Eye Patient Sees UAMS as Best Choice
When he was 3 years old, Clyde Snider was shot with a BB gun and lost all vision in his right eye. Later, while still a child, he began having problems with the vision in his left eye. And so began a lifelong search to find the best eye care. At age 8, Snider began wearing glasses to address his myopia (nearsightedness), and for decades he also struggled with severe floaters in his left eye.
As an adult, Snider bumped his head and began having additional flashes and floaters. Because he had vision in only one eye, surgery was ruled out. “The floaters were very bothersome,” Snider said. “They started creating more and more problems.”
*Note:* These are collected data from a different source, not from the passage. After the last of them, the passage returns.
(** A call on the end [mine] of the connection.  A message that is written
    comes whole, and a [read] takes all that has come, up to its size; nothing
    says how soon.  A [poll] without a limit waits. *)
Definition transfer (p : Z) X (e : sys X) (mine peer : half) (rst : bool) : X -> half -> half -> bool -> Prop :=
  match e in sys X return X -> half -> half -> bool -> Prop with
  | Read fd n => fun x mine' peer' rst' =>
      owner mine = Some (p, fd) /\ closed mine = false /\ peer' = peer /\ rst' = rst
      /\ ((rst = false /\ inbox mine <> []
             /\ x = (Z.of_nat (length (take (Z.to_nat n) (inbox mine))), take (Z.to_nat n) (inbox mine))
             /\ mine' = leaves_with mine (Z.to_nat n))
          \/ (rst = false /\ inbox mine = [] /\ closed peer = true /\ x = (0, []) /\ mine' = mine)
          \/ (rst = true /\ x = (-1, []) /\ mine' = mine))
  | Write fd bytes => fun x mine' peer' rst' =>
      owner mine = Some (p, fd) /\ closed mine = false /\ rst = false /\ mine' = mine
      /\ x = Z.of_nat (length bytes)
      /\ peer' = (if closed peer then peer else gets peer bytes) /\ rst' = closed peer
  | Poll_in fd t => fun x mine' peer' rst' =>
      owner mine = Some (p, fd) /\ closed mine = false /\ mine' = mine /\ peer' = peer /\ rst' = rst
      /\ ((x = 1 /\ (inbox mine <> [] \/ closed peer = true \/ rst = true)) \/ (x = 0 /\ 0 <= t))
  | Close fd => fun x mine' peer' rst' =>
      owner mine = Some (p, fd) /\ closed mine = false /\ x = 0 /\ mine' = closes mine /\ peer' = peer
      /\ rst' = rst || negb (bool_decide (inbox mine = []))
  | _ => fun _ _ _ _ => False
  end.

Definition on_wire (p : Z) X (e : sys X) (st : wires) (x : X) (st' : wires) : Prop :=
  exists mine peer rst,
    (transfer p X e (client st) (server st) (reset st) x mine peer rst
       /\ st' = Wires (listening st) mine peer rst)
    \/ (transfer p X e (server st) (client st) (reset st) x mine peer rst
          /\ st' = Wires (listening st) peer mine rst).

(** The programs' other calls succeed where they depend on it; the alarm of the
    calibration arrives. *)
Definition granted {X} (e : sys X) : X -> Prop :=
  match e in sys X return X -> Prop with
  | Malloc _ => fun x => is_Some x
  | Fopen _ _ => fun x => is_Some x
  | Gethostbyname _ => fun x => is_Some x
  | Socket => fun x => 0 <= x
  | Setsockopt_reuse _ | Bind _ _ _ | Sigemptyset | Sigaction _ | Setitimer_real _ _ => fun x => x = 0
  | Run_reads => fun x => alarm_seen x = true
  | _ => fun _ => True
  end.

(** A connection is refused before the server listens, and waits for
    [accept] from then on. *)
Definition wire_answers (p : Z) X (e : sys X) (st : wires) : X -> wires -> Prop :=
  match e in sys X return X -> wires -> Prop with
  | Listen _ _ => fun x st' => x = 0 /\ st' = Wires true (client st) (server st) (reset st)
  | Connect fd _ _ => fun x st' =>
      (x = 0 /\ listening st = true /\ owner (client st) = None
         /\ st' = Wires true (owned (client st) p fd) (server st) (reset st))
      \/ (x = -1 /\ listening st = false /\ st' = st)
  | Accept _ => fun x st' =>
      0 <= x /\ is_Some (owner (client st)) /\ owner (server st) = None
      /\ st' = Wires (listening st) (client st) (owned (server st) p x) (reset st)
  | Read fd n => on_wire p _ (Read fd n) st
  | Write fd bytes => on_wire p _ (Write fd bytes) st
  | Poll_in fd t => on_wire p _ (Poll_in fd t) st
  | Close fd => on_wire p _ (Close fd) st
  | e => fun x st' => granted e x /\ st' = st
  end.

(** A [write] on a connection that has been reset raises SIGPIPE, signal 13. *)
Definition wire_kills (p : Z) X (e : sys X) (st : wires) (status : Z) : Prop :=
  match e with
  | Write fd _ => reset st = true /\ (owner (client st) = Some (p, fd) \/ owner (server st) = Some (p, fd))
      /\ status = -13
  | _ => False
  end.

(** The end of a process that ends is closed. *)
Definition dropped (p : Z) (h : half) : half :=
  match owner h with Some (q, _) => if q =? p then closes h else h | None => h end.

Definition wire_exited (p : Z) (st : wires) : wires :=
  Wires (listening st) (dropped p (client st)) (dropped p (server st)) (reset st).

Definition wire_kernel : kernel wires := {|
  answers := fun p X e st x st' => wire_answers p X e st x st';
  kills := fun p X e st status => wire_kills p X e st status;
  forked := fun _ _ st => st;
  reaped := fun _ _ st => st;
  exited := wire_exited
|}.

(** ** The protocol *)

(** What each of the two knows.  The server: the requests it has [seen], those
    [to_come] (with the message of zeros that the end of the connection looks
    like), and the work it [did].  The client: the requests it has not made. *)
Inductive rview :=
  | S_boot | S_listening
  | S_reading (fd : Z) (seen to_come : list message) (did : list work)
  | S_working (fd : Z) (seen : list message) (m : message) (to_come : list message) (did : list work)
  | S_served (fd : Z) (seen : list message) (did : list work)
  | S_waiting (seen : list message) (did : list work)
  | C_start | C_asking (fd : Z) (reqs : list message)
  | C_waiting (fd : Z) (m : message) (reqs : list message)
  | C_closed | C_refused.

(** The work done is what the requests cost, at some price of a turn. *)
Definition paid (seen : list message) (did : list work) : Prop :=
  exists count, did = concat (map (cost count) seen).

Definition tell (w : option work) (v : rview) : rview :=
  match v with S_working fd seen m l did => S_working fd seen m l (did ++ option_list w) | v => v end.

Section protocol.
(** The requests of the client. *)
Variable R : list message.

Definition rmay X (e : sys X) (v : rview) : Prop :=
  match e with
  | Fork | Wait | Waitpid _ => False
  | Listen _ _ => v = S_boot
  | Accept _ => match v with S_listening | S_waiting _ _ => True | _ => False end
  | Connect _ _ _ => v = C_start
  | Read fd n => n = sizeof_message /\
      match v with S_reading fd' _ (_ :: _) _ | C_waiting fd' _ _ => fd' = fd | _ => False end
  | Write fd bytes =>
      match v with
      | S_working fd' seen m _ did => fd' = fd /\ bytes = encode (answer m) /\ paid (seen ++ [m]) did
      | C_asking fd' (m :: _) => fd' = fd /\ bytes = encode m
      | _ => False
      end
  | Poll_in fd t => t < 0 /\ exists m reqs, v = C_waiting fd m reqs
  | Close fd => (exists seen did, v = S_served fd seen did) \/ v = C_asking fd []
  | Busy _ | Nanosleep _ => match v with S_working _ _ _ _ _ | C_waiting _ _ _ => True | _ => False end
  | _ => True
  end.

Definition rlearns X (e : sys X) (v : rview) : X -> rview -> Prop :=
  match e in sys X return X -> rview -> Prop with
  | Listen _ _ => fun _ v' => v' = S_listening
  | Accept _ => fun x v' => v = S_listening /\ 0 <= x /\ v' = S_reading x [] (served R) []
  | Connect fd _ _ => fun x v' => (x = 0 /\ v' = C_asking fd R) \/ (x = -1 /\ v' = C_refused)
  | Read fd n => fun x v' => 0 <= x.1 /\
      match v with
      | S_reading _ seen (m :: l) did => read_into zero_message x.2 = m /\ v' = S_working fd seen m l did
      | C_waiting _ m reqs => read_into zero_message x.2 = answer m /\ v' = C_asking fd reqs
      | _ => False
      end
  | Write fd bytes => fun x v' => 0 <= x /\
      match v with
      | S_working _ seen m l did =>
          v' = if 0 <? cnt m then S_reading fd (seen ++ [m]) l did else S_served fd (seen ++ [m]) did
      | C_asking _ (m :: reqs) => v' = C_waiting fd m reqs
      | _ => False
      end
  | Poll_in _ _ => fun x v' => x <> 0 /\ v' = v
  | Close fd => fun _ v' =>
      match v with
      | S_served _ seen did => v' = S_waiting seen did
      | _ => v' = C_closed
      end
  | Fork | Wait | Waitpid _ => fun _ _ => False
  | Busy n => fun x v' => v' = tell (work_of (Ev (Busy n) x)) v
  | Nanosleep t => fun x v' => v' = tell (work_of (Ev (Nanosleep t) x)) v
  | e => fun x v' => granted e x /\ v' = v
  end.

Definition rleaves (status : Z) (v : rview) : Prop :=
  (v = C_closed /\ status = 0) \/ (v = C_refused /\ status = -1).

Definition rpc_protocol : protocol rview := {|
  may := rmay; learns := fun X e v x v' => rlearns X e v x v'; leaves := rleaves
|}.

#[local] Notation P := rpc_protocol.

Definition local_call {X} (e : sys X) : bool :=
  match e with
  | Fork | Wait | Waitpid _ | Listen _ _ | Accept _ | Connect _ _ _ | Read _ _ | Write _ _ | Poll_in _ _
  | Close _ | Busy _ | Nanosleep _ => false
  | _ => true
  end.

#[export] Instance rpc_routine : Routine P (@local_call) (@granted).
Proof. split; intros X e; by destruct e. Qed.
#[export] Instance rpc_counts : Counts (@local_call) (@granted).
Proof. by split. Qed.

(** ** The server keeps to it *)

(** A turn of work adds to what has been done. *)
Lemma wp_toil {X A} (e : sys X) (f : X -> prog A) fd seen m l did w Q :
  (forall x, work_of (Ev e x) = w) -> match e with Busy _ | Nanosleep _ => True | _ => False end ->
  (forall x, wp P (f x) (S_working fd seen m l (did ++ option_list w)) Q) ->
  wp P (call e ≫= f) (S_working fd seen m l did) Q.
Proof.
  intros Hw He Hf. apply wp_step; [by destruct e|]. intros x v' Hl.
  assert (v' = S_working fd seen m l (did ++ option_list w)) as ->; [|done].
  rewrite <- (Hw x). by destruct e.
Qed.

Lemma wp_serve count m0 fd seen m l did :
  wp P (serve count m0) (S_working fd seen m l did) (fun _ v => v = S_working fd seen m l (did ++ cost count m0)).
Proof.
  unfold serve, cost. case_if.
  { unfold hog. split; [done|]. intros x v' Hl. cbn in Hl. subst v'. done. }
  case_if; [|by apply wp_ret; rewrite app_nil_r]. unfold do_sleep. case_if.
  { apply wp_ret. by rewrite app_nil_r. }
  set (t := Timespec _ _).
  eapply (wp_bind _ _ _ _ (fun _ v => v = S_working fd seen m l (did ++ [Slept t]))); [|intros ? ? ->; by apply wp_ret].
  apply wp_routine; [done|]. intros _ _. apply (wp_toil (Nanosleep t) _ _ _ _ _ _ (Some (Slept t))); [done..|]. intros r.
  case_if; [by apply wp_ret|]. wp_routines. by apply wp_ret.
Qed.

Lemma cost_snoc count seen m :
  concat (map (cost count) seen) ++ cost count m = concat (map (cost count) (seen ++ [m])).
Proof. rewrite map_app, concat_app. cbn. by rewrite app_nil_r. Qed.

(** One message: read, work, answer. *)
Lemma wp_message count fd seen m l (f : message -> prog unit) Q :
  (0 < cnt m -> wp P (f (answer m)) (S_reading fd (seen ++ [m]) l (concat (map (cost count) (seen ++ [m])))) Q) ->
  (cnt m <= 0 -> wp P (f (answer m)) (S_served fd (seen ++ [m]) (concat (map (cost count) (seen ++ [m])))) Q) ->
  wp P ('(r, bytes) ← call (Read fd sizeof_message);
        (if r <? 0 then throw (Some "ERROR reading from socket") else Ret tt);;
        let msg := read_into zero_message bytes in
        serve count msg;;
        let msg := set_ret msg 42 in
        r ← call (Write fd (encode msg));
        (if r <? 0 then throw (Some "ERROR writing to socket") else Ret tt);;
        f msg)
    (S_reading fd seen (m :: l) (concat (map (cost count) seen))) Q.
Proof.
  intros H1 H2. apply wp_step; [done|]. intros [r bytes] v' (Hr & Hm & ->). cbn [fst snd] in *. subst m.
  apply wp_check; [done|]. cbv zeta. set (m := read_into zero_message bytes) in *.
  eapply wp_bind; [apply wp_serve|]. intros _ ? ->. rewrite cost_snoc.
  apply wp_step; [by split_and!; [..|exists count]|]. intros x v' [Hx ->]. apply wp_check; [done|].
  destruct (Z.ltb_spec 0 (cnt m)); [by apply H1|by apply H2].
Qed.

Lemma wp_session count fd fuel inbox seen :
  (length inbox < fuel)%nat ->
  wp P (session fuel count fd) (S_reading fd seen (served inbox) (concat (map (cost count) seen)))
    (fun _ v => v = S_served fd (seen ++ served inbox) (concat (map (cost count) (seen ++ served inbox)))).
Proof.
  revert inbox seen. induction fuel as [|fuel IH]; intros inbox seen Hf; [lia|].
  destruct inbox as [|m inbox]; cbn [served session].
  - apply (wp_message count fd seen zero_message [] (fun msg => if 0 <? cnt msg then session fuel count fd else Ret tt));
      [done|]. intros _. by apply wp_ret.
  - apply (wp_message count fd seen m _ (fun msg => if 0 <? cnt msg then session fuel count fd else Ret tt));
      intros Hc; cbn [cnt answer set_ret].
    + rewrite (proj2 (Z.ltb_lt 0 (cnt m)) Hc). rewrite (cons_middle m seen (served inbox)), app_assoc.
      apply IH. cbn in Hf. lia.
    + rewrite (proj2 (Z.ltb_ge 0 (cnt m)) Hc). by apply wp_ret.
Qed.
Snider, who produces radio commercials, began having difficulty using a computer to edit the audio because his eyes often were unable to locate the cursor on the screen. After focusing on one point for a period of time, the floaters would clump together to block his vision, so he would have to look away and then refocus. He lived with these floaters for more than 20 years.
Snider discovered a doctor in Washington who treated floaters using laser surgery, one of only three in the country doing this procedure. The doctor treated about 60 percent of the floaters; the other 40 percent could not be lasered because many were too close to the retina. Snider’s vision improved but then got worse. Since he was still in Washington, Snider went back to the doctor. “He lasered me 600 times, which is the most he had ever done to anyone,” he said.
Snider returned home to Little Rock with some improvement, but then his condition worsened. The deterioration of Snider’s vision interfered with his quality of life, so he came to UAMS to see Sami Uwaydat, M.D., in the Harvey & Bernice Jones Eye Institute. Uwaydat’s exam confirmed that treatment had broken up the floaters into small pieces, but they were beginning to come back together. The exam also showed an area of thinning in the peripheral retina and an epiretinal membrane growing on the macula.
Snider had surgery on June 23 to remove the floaters and the epiretinal membrane, also known as a macular pucker, and laser was applied around the areas of retinal thinning as a preventive measure. After the surgery, Snider’s vision greatly improved, allowing him to return to work and his regular activities with confidence.
“Dr. Sami [Uwaydat] really impressed me. He was ultra attentive to me after the surgery, seeing me every day at first,” Snider said. “He saved me future problems with my retina and did three procedures in one. I am thrilled with the care I’ve had at the UAMS Jones Eye Institute. My vision is improving, and I am seeing better all the time.”